What does “100% Natural” mean?

If you are anything like our family, you struggle constantly with the cost of organic food. You know you should do it, but sometimes you just can’t afford it. It is usually possible to find organic fruits and vegetables on sale when they are in season. Or you can join different local co-ops for produce. But when it comes to organic meat, it is way out of my price range, and when it comes down to choosing therapy and supplements versus organic meat. Well, quite simply, the meat loses.

So then comes the challenge of finding what is the next best. And you see all the labels in their glory “Pilgrim’s Pride 100% Natural Chickens” or Sanderson Farms declares its hormone-free chicken meat as “all-natural” and “100 Percent Chicken. Naturally.” Clever billboards declare, “Our ingredient list: chicken.”

So what does this word natural mean?

Well it just happens that Pilgrim’s Pride and Sanderson Farms (this relates to almost any large grocery store brand; I have picked on these two for what I consider sneaky labeling) are very large, conventionally managed poultry producers and do not make any alternative practice claims for their “natural” products.

In fact, “natural” meat producers may regularly use antibiotics and still market their meat as “natural.” And I am not talking about the limited use for the chicken that got sick, but across-the-board use in all chickens to prevent bacteria. But antibiotics are not the only problem in the poultry industry. In my opinion the widespread use of roxarsone (an organic arsenic compound) in poultry feed is much more alarming.

According to “Food for Chickens, Poison for Man” on Scienceline, over 70% of all broiler chickens grown in the U.S. are fed roxarsone. Roxarsone prevents the growth of microscopic intestinal parasites called coccidia that frequently infect livestock, and it provides the added bonus of better growth – i.e., bigger chickens.

Roxarsone doesn’t disappear once chickens eat it. Some is distributed throughout the animal’s tissues, including the breasts, thighs and legsmeat that is later eaten by consumers. The rest is excreted unchanged in poultry waste. Ninety percent of this manure is later converted into fertilizer that can contaminate crops, lakes, rivers, and eventually drinking water.

Any increase in human levels of arsenic exposure is of great concern: The Environmental Protection Agency, which regulates drinking water, considers arsenic a Class A carcinogen, meaning that data have definitively shown it to cause cancer. To read the full article visit http://scienceline.org/2006/09/20/env-wenner-arsenic/

When I contacted Sanderson Farms and Pilgrim’s Pride about their natural chicken, asking specifically about antibiotic use and arsenic in the feed, they both responded that they proudly don’t use any hormones and their “natural” poultry is minimally processed.

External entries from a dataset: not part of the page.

(** * SPC analysis screen: the statistical pipeline of [app/(tabs)/index.tsx]

    The screen fetches inspection records, keeps those of the selected
    shifts, and from the parsed measurements computes subgroups, X-bar and
    range control limits, capability indices and a histogram.  This file
    embeds that computation ([calculateSubgroups],
    [calculateDistributionData] and the body of [handleAnalyze] after the
    fetch), what the [ControlCharts] component computes from its result
    (the chart width and the y-domains) and the computed parts of the
    report [generateHTML] writes, and states their properties.

    JavaScript numbers are IEEE 754 binary64 values: they are modelled by
    Rocq's primitive [float], whose operations are the same binary64
    operations.  Integers that the code only uses as counters, lengths or
    indices (the sample size, loop indices, bin counts) are modelled in [Z]
    and injected into [float] where the code does arithmetic with them. *)

From Stdlib Require Import String.
From Stdlib Require Import ZArith List Bool Lia Permutation.
From Stdlib Require Uint63.
From Stdlib Require Import Floats.
Import ListNotations.

Set Warnings "-inexact-float".
Local Open Scope Z_scope.

(** ** JavaScript numbers and the built-ins the code calls *)

Module JS.

(** An integer as a number; exact for [|z| <= 2^53]. *)
Definition Z2float (z : Z) : float :=
  if z <? 0 then (- of_uint63 (Uint63.of_Z (- z)))%float
  else of_uint63 (Uint63.of_Z z).

(** A number as an integer, when it is one ([-0] counts as [0]). *)
Definition float2Z (x : float) : option Z :=
  match Prim2SF x with
  | S754_zero _ => Some 0
  | S754_finite s m e =>
      if 0 <=? e then Some (cond_Zopp s (Zpos m * 2 ^ e))
      else if (Zpos m) mod 2 ^ (- e) =? 0
           then Some (cond_Zopp s (Zpos m / 2 ^ (- e)))
           else None
  | _ => None
  end.

(** [Math.floor]: NaN, the infinities and the zeros are returned as they
    are, and so is a number without fractional bits; otherwise the mantissa
    is shifted, which rounds towards minus infinity. *)
Definition Math_floor (x : float) : float :=
  match Prim2SF x with
  | S754_finite s m e =>
      if 0 <=? e then x
      else Z2float (Z.shiftr (cond_Zopp s (Zpos m)) (- e))
  | _ => x
  end.

(** [Math.ceil]: as [Math.floor] towards plus infinity; a number in
    [(-1, 0)] gives [-0]. *)
Definition Math_ceil (x : float) : float :=
  match Prim2SF x with
  | S754_finite s m e =>
      if 0 <=? e then x
      else
        let z := - Z.shiftr (- cond_Zopp s (Zpos m)) (- e) in
        if z =? 0 then neg_zero else Z2float z
  | _ => x
  end.

Definition Math_sqrt (x : float) : float := PrimFloat.sqrt x.

Definition is_pos_zero (x : float) : bool := is_zero x && negb (get_sign x).
Definition is_neg_zero (x : float) : bool := is_zero x && get_sign x.

(** [Math.max(...args)]: starts from [-Infinity]; a NaN argument gives NaN;
    [+0] is larger than [-0]. *)
Fixpoint Math_max_from (highest : float) (args : list float) : float :=
  match args with
  | [] => highest
  | number :: rest =>
      if is_nan number then nan
      else if is_pos_zero number && is_neg_zero highest
           then Math_max_from number rest
           else if (highest <? number)%float
                then Math_max_from number rest
                else Math_max_from highest rest
  end.

Definition Math_max (args : list float) : float :=
  Math_max_from neg_infinity args.

(** [Math.min(...args)]: starts from [+Infinity]; a NaN argument gives NaN;
    [-0] is smaller than [+0]. *)
Fixpoint Math_min_from (lowest : float) (args : list float) : float :=
  match args with
  | [] => lowest
  | number :: rest =>
      if is_nan number then nan
      else if is_neg_zero number && is_pos_zero lowest
           then Math_min_from number rest
           else if (number <? lowest)%float
                then Math_min_from number rest
                else Math_min_from lowest rest
  end.

Definition Math_min (args : list float) : float :=
  Math_min_from infinity args.

(** [Array.prototype.slice(start, end)] with integer arguments: a negative
    index counts from the end, and both are clamped to the array. *)
Definition slice {A : Type} (l : list A) (start stop : Z) : list A :=
  let len := Z.of_nat (length l) in
  let k := if start <? 0 then Z.max (len + start) 0 else Z.min start len in
  let final := if stop <? 0 then Z.max (len + stop) 0 else Z.min stop len in
  firstn (Z.to_nat (final - k)) (skipn (Z.to_nat k) l).

(** The number nearest to [n / d] for positive integers (ties to even), as
    reading a decimal literal gives it. *)
Definition nearest_ratio (n d : positive) : float :=
  SF2Prim (SFdiv prec emax (S754_finite false n 0) (S754_finite false d 0)).

(** [Number(x.toFixed(4))].  [toFixed] writes NaN, the infinities and a
    number of magnitude [10^21] or more as [String(x)] does, which
    [Number] reads back as [x].  Otherwise it writes the sign, when
    [x < 0], and the digits of the integer [n] nearest to [|x| * 10^4]
    (the larger one on a tie) with four of them after the point; [Number]
    reads that literal as the number nearest to [n / 10^4]. *)
Definition toFixed4 (x : float) : float :=
  match Prim2SF x with
  | S754_zero _ => zero
  | S754_finite s m e =>
      if (1e21 <=? abs x)%float then x
      else
        let n :=
          if 0 <=? e then Zpos m * 2 ^ e * 10000
          else (2 * (Zpos m * 10000) + 2 ^ (- e)) / (2 * 2 ^ (- e)) in
        let r := match n with
                 | Zpos p => nearest_ratio p 10000
                 | _ => zero
                 end in
        if s then (- r)%float else r
  | _ => x
  end.

End JS.

(** ** The analysis code *)

Module SPC.
Import JS.

(** Completion of a piece of code that can throw. *)
Inductive exn := TypeError | RangeError.

Inductive completion (A : Type) :=
| Normal (a : A)
| Throw (e : exn).
Arguments Normal {A} a.
Arguments Throw {A} e.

Well, that is just great since Federal Regulations do not permit the use of hormones in poultry. So lets look at the other proud claim of minimal processing. Common sense would tell me that “minimal processing” infers you don’t do anything or add anything to the product before it is packaged for sale.

As far as I can tell, Sanderson Farms makes good on that claim; their packaging is poultry and up to 10% retained water. But to my confusion, Pilgrim’s Pride has injected their “minimally processed” birds with chicken broth solution. Someone please explain to me what exactly qualifies as minimal processing.

So what are you to do?

Find local sources that you feel comfortable with if possible. One to check out is www.paidom.com. I’ll admit they are a bit pricey, but if you can fit them into your budget, you won’t find comparable quality for the price anywhere. They carry grass-fed beef, and true range chickens that actually eat bugs like they are supposed to. This is in contrast to all grocery brand chicken, organic or otherwise, that are given feed that is primarily soy. They make deliveries to different areas of the state every other month. Unfortunately the chickens are seasonal and on their last delivery to Houston they ran out. They will have them again in May, but it is worth checking out the website right now just for the grass-fed beef (and lamb and pork).

For grocery store brands, check with companies about their practices. I actually found a brand called Coleman Meats that sells organic and natural meats in Wal-Mart. They were a reasonable price, so I called the company. They never use hormones, antibiotics, or add arsenic to the feed, and are truly minimally processed. So guess what happened? A few weeks later their product was gone from the meat case. When I asked the meat manager where it had gone. He replied “nobody would buy the Natural Coleman Whole Chickens at $1.50 a pound when the “100% Natural” Pilgrim’s Pride Chickens sitting next to it were 89 cents a pound.

I guess the moral of this article is to find out exactly what natural means on your particular food label, because MSG, arsenic, and even mercury are all “100% natural.”